Diethylene glycol (also known as DEG, 2,2-oxydiethanol and diglycol) is a clear, colourless, odourless liquid with the formula C4H10O3. It is soluble both in water and in many organic compounds and has hygroscopic properties which makes it a useful industrial chemical.
How is it produced?
Production of diethylene glycol is generally based on the demand for, and production of, monoethylene glycol (MEG) as it is a by-product of this production process. The process consists of the oxidation of ethylene at a high temperature in the presence of a silver oxide catalyst. The ethylene oxide is then hydrated to yield diethylene glycol with monoethylene glycol and triethylene glycol as co-products.
The chemical industry tries to maximise the production of monoethylene glycol in this process, however, diethylene glycol is a very useful by-product.
How is it stored and distributed?
Diethylene glycol can be stored in stainless steel, aluminium, or lined drums, tank cars, or tank trucks. It has a specific gravity of 1.118 and a flashpoint of 143 °C (open cup). This results in a flammability rating of 1 under the NFPA 704 indicating the compound requires considerable preheating before ignition could occur. It is not regulated for transport on road, rail, air, or sea but it is classified as harmful and can be toxic if swallowed.

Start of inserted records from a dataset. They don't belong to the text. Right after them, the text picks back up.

(** Awaiting tasks that cannot make the emission fail: the emission
    returns, and every failure has been announced. *)
Lemma await_harmless N : forall cs st,
  announces_quietly st -> Forall sound_task (background st) ->
  Forall sound_task cs -> Forall harmless cs ->
  Forall (fun t => (weight (announce_bound st) t < N)%nat) cs ->
  exists f st' os,
    await f (Still (TWait cs)) st = Some (st', Ok tt) /\ extends st st' os /\
    Forall (fun o => bus_obs o = true) os /\ Forall sound_task (background st') /\
    forall t, (exists task, task ∈ cs /\ task_failure task = Some t) ->
              ObsEmit "handler:error" None (Some t) ∈ os.
Proof.
  induction N as [|N IH]; intros cs st Ha Hbg Hs Hc Hw.
  - destruct cs as [|task cs]; [|apply Forall_cons in Hw as [? _]; lia].
    destruct (round_any st Ha Hbg) as (st1 & os1 & Hr & Hext1 & Hos1 & Hbg1).
    exists 4%nat, (detach [] st1), os1. split_and!.
    + rewrite await_eq, (round_mono 2 3 st st1) by (done || lia). done.
    + apply extends_nil_r. eapply extends_trans; [done | apply extends_detach].
    + done.
    + simpl. by rewrite app_nil_r.
    + intros t (task & Hin & _). by apply elem_of_nil in Hin.
  - destruct (round_any st Ha Hbg) as (st1 & os1 & Hr & Hext1 & Hos1 & Hbg1).
    assert (announces_quietly st1) as Ha1
      by (apply (announces_quietly_frame st); [apply (ext_handlers _ _ _ Hext1) | done]).
    assert (announce_bound st1 = announce_bound st) as HB1
      by (apply announce_bound_frame; [apply (ext_handlers _ _ _ Hext1) | apply (ext_now _ _ _ Hext1)]).
    destruct (turns_sound 0 N cs st1 Ha1 Hs) as (st2 & rs & os2 & Hrs & Hext2 & Hos2 & Hg2 & Hall);
      [by rewrite HB1|].
    rewrite HB1 in Hall.
    destruct (round_weights _ _ _ _ N Hall Hw) as [Hsound Hwt].
    destruct (round_harmless _ _ _ _ Hall Hc) as (Hno & Hcatch & Htrack).
    assert (extends st (detach [] st2) (os1 ++ os2)) as Hext.
    { apply extends_nil_r. eapply extends_trans; [|apply extends_detach]. by eapply extends_trans. }
    assert (Forall sound_task (background (detach [] st2))) as Hbg2.
    { simpl. rewrite app_nil_r. by apply (grows_sound N st1). }
    assert (turn 3 (TWait cs) st1 =
              Some (detach [] st2, match stills rs with [] => Finished | ts => Still (TWait ts) end))
      as Hturn.
    { rewrite turn_wait_eq, Hrs. unfold join. rewrite Hno. by destruct (stills rs). }
    destruct (stills rs) as [|s ss] eqn:Es.
    + exists 4%nat, (detach [] st2), (os1 ++ os2). split_and!; [| done | by apply Forall_app | done |].
      * rewrite await_eq, (round_mono 2 3 st st1) by (done || lia). by rewrite Hturn.
      * intros t Ht. destruct (Htrack t Ht) as [Hin | (task' & Hin & _)].
        -- apply elem_of_app. by right.
        -- by apply elem_of_nil in Hin.
    + destruct (IH (s :: ss) (detach [] st2)) as (f & st' & os3 & Haw & Hext3 & Hos3 & Hbg3 & Hann).
      { apply (announces_quietly_frame st); [apply (ext_handlers _ _ _ Hext) | done]. }
      { done. }
      { done. }
      { done. }
      { rewrite (announce_bound_frame st (detach [] st2));
          [done | apply (ext_handlers _ _ _ Hext) | apply (ext_now _ _ _ Hext)]. }
      exists (S (Nat.max f 3)), st', ((os1 ++ os2) ++ os3). split_and!.
      * rewrite await_eq, (round_mono 2 (Nat.max f 3) st st1) by (done || lia).
        rewrite (turn_mono 3 (Nat.max f 3) _ _ _ ltac:(lia) Hturn).
        apply (await_mono f); [lia | done].
      * by eapply extends_trans.
      * apply Forall_app. split; [by apply Forall_app | done].
      * done.
      * intros t Ht. apply elem_of_app. destruct (Htrack t Ht) as [Hin | Hstill].
        -- left. apply elem_of_app. by right.
        -- right. by apply Hann.
Qed.

(** Awaiting tasks whose failures are thrown on: when one of them fails the
    emission raises the failure of one of them. *)
Lemma await_raising N : forall cs st,
  announces_quietly st -> Forall sound_task (background st) ->
  Forall sound_task cs -> Forall raising cs ->
  Forall (fun t => (weight (announce_bound st) t < N)%nat) cs ->
  (exists task t, task ∈ cs /\ task_failure task = Some t) ->
  exists f st' t,
    await f (Still (TWait cs)) st = Some (st', Raise t) /\
    exists task, task ∈ cs /\ task_failure task = Some t.
Proof.
  induction N as [|N IH]; intros cs st Ha Hbg Hs Hc Hw (task0 & t0 & Hin0 & Hf0).
  - destruct cs as [|task cs]; [by apply elem_of_nil in Hin0|].
    apply Forall_cons in Hw as [? _]; lia.
  - destruct (round_any st Ha Hbg) as (st1 & os1 & Hr & Hext1 & Hos1 & Hbg1).
    assert (announces_quietly st1) as Ha1
      by (apply (announces_quietly_frame st); [apply (ext_handlers _ _ _ Hext1) | done]).
    assert (announce_bound st1 = announce_bound st) as HB1
      by (apply announce_bound_frame; [apply (ext_handlers _ _ _ Hext1) | apply (ext_now _ _ _ Hext1)]).
    destruct (turns_sound 0 N cs st1 Ha1 Hs) as (st2 & rs & os2 & Hrs & Hext2 & Hos2 & Hg2 & Hall);
      [by rewrite HB1|].
    rewrite HB1 in Hall.
    destruct (round_raising _ _ _ _ N Hall Hc Hw) as (Hraise & Hsound & Hwt & Hrej & Hsame & Hkeep).
    assert (extends st st2 (os1 ++ os2)) as Hext by (by eapply extends_trans).
    destruct (first_rejection rs) as [t|] eqn:Hfirst.
    + exists 4%nat, (detach (stills rs) st2), t. split; [|by apply Hrej].
      rewrite await_eq, (round_mono 2 3 st st1) by (done || lia).
      rewrite turn_wait_eq, Hrs. unfold join. by rewrite Hfirst.
    + destruct (Hkeep eq_refl task0 t0 Hin0 Hf0) as (task1 & Hin1 & Hf1).
      assert (turn 3 (TWait cs) st1 = Some (detach [] st2, Still (TWait (stills rs)))) as Hturn.
      { rewrite turn_wait_eq, Hrs. unfold join. rewrite Hfirst.
        destruct (stills rs); [by apply elem_of_nil in Hin1 | done]. }
      destruct (IH (stills rs) (detach [] st2)) as (f & st' & t & Haw & task2 & Hin2 & Hf2).
      { apply (announces_quietly_frame st); [apply (ext_handlers _ _ _ Hext) | done]. }
      { simpl. rewrite app_nil_r. by apply (grows_sound N st1). }
      { done. }
      { done. }
      { rewrite (announce_bound_frame st (detach [] st2));
          [done | apply (ext_handlers _ _ _ Hext) | apply (ext_now _ _ _ Hext)]. }
      { by exists task1, t0. }
      exists (S (Nat.max f 3)), st', t. split.
      * rewrite await_eq, (round_mono 2 (Nat.max f 3) st st1) by (done || lia).
        rewrite (turn_mono 3 (Nat.max f 3) _ _ _ ltac:(lia) Hturn).
        apply (await_mono f); [lia | done].
      * destruct (Hsame task2 Hin2) as (task3 & Hin3 & Hf3). exists task3.
        split; [done | congruence].
Qed.

(** ** Emissions when failures are isolated *)

Lemma isolated_frame st st' :
  eventHandlers st' = eventHandlers st -> eventOptions st' = eventOptions st ->
  background st' = background st -> isolated st -> isolated st'.
Proof.
  intros Hh Ho Hb (Ha & Hsync & Hbg). unfold isolated, announces_quietly, delivery.
  by rewrite Hh, Ho, Hb.
Qed.

Lemma isolated_extends st st' os :
  extends st st' os -> Forall sound_task (background st') -> isolated st -> isolated st'.
Proof.
  intros Hext Hb (Ha & Hsync & _). unfold isolated, announces_quietly, delivery.
  by rewrite (ext_handlers _ _ _ Hext), (ext_options _ _ _ Hext).
Qed.

Lemma quiet_isolated st : quiet st -> isolated st.
Proof.
  intros [Hreg Hbg]. split_and!.
  - intros hs. apply Hreg.
  - intros ty hs Hhs _ _. by apply (Hreg ty).
  - eapply Forall_impl; [exact Hbg|]. apply quiet_sound.
Qed.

The compound is rated a 1 for health under the NFPA 704 indicating that exposure should only cause a minor residual injury.
The primary health hazard with diethylene glycol is the risk of poisoning. The chemical properties of the compound make it possible to be passed as counterfeit glycerol, a highly versatile, non-toxic compound used as a sweetener in food and an antiviral in the medical industry. Many deaths have occurred because of products produced using glycerol being contaminated with diethylene glycol.
If the compound is swallowed, then fomepizole or ethanol should be promptly administered to prevent metabolism. While fomepizole has minimal adverse effects, it is a highly expensive treatment option. Later in the phases of a poisoning when DEG has metabolised, dialysis may be the only remaining option for the individual.
What is diethylene glycol used for?
Diethylene glycol has a variety of uses in the industry. The tobacco industry makes use of its hygroscopic properties by utilising it as a humectant in tobacco products to control the moisture of the tobacco filler. This same property also makes it useful in the treatment of paper, cork, glue, and cellophane and it is utilised as a dehydrant in the natural gas industry where it removes water from gas pipelines.
The compound is also used as a chemical intermediate in the manufacture of unsaturated polyester resins, plasticisers, acrylate and methacrylate resins, and urethanes. In the U.S. and Western Europe, 51% of DEG is consumed in this way.
However, in Japan, it is mostly utilised as a cement grinding aid. It can also be used in petroleum solvent extraction and can be found in printing ink and drywall joint compounds.
Diethylene glycol is now being displaced by tri ethylene glycol in some of its applications as the lower toxicity of tri ethylene glycol makes it more appealing to manufacturers.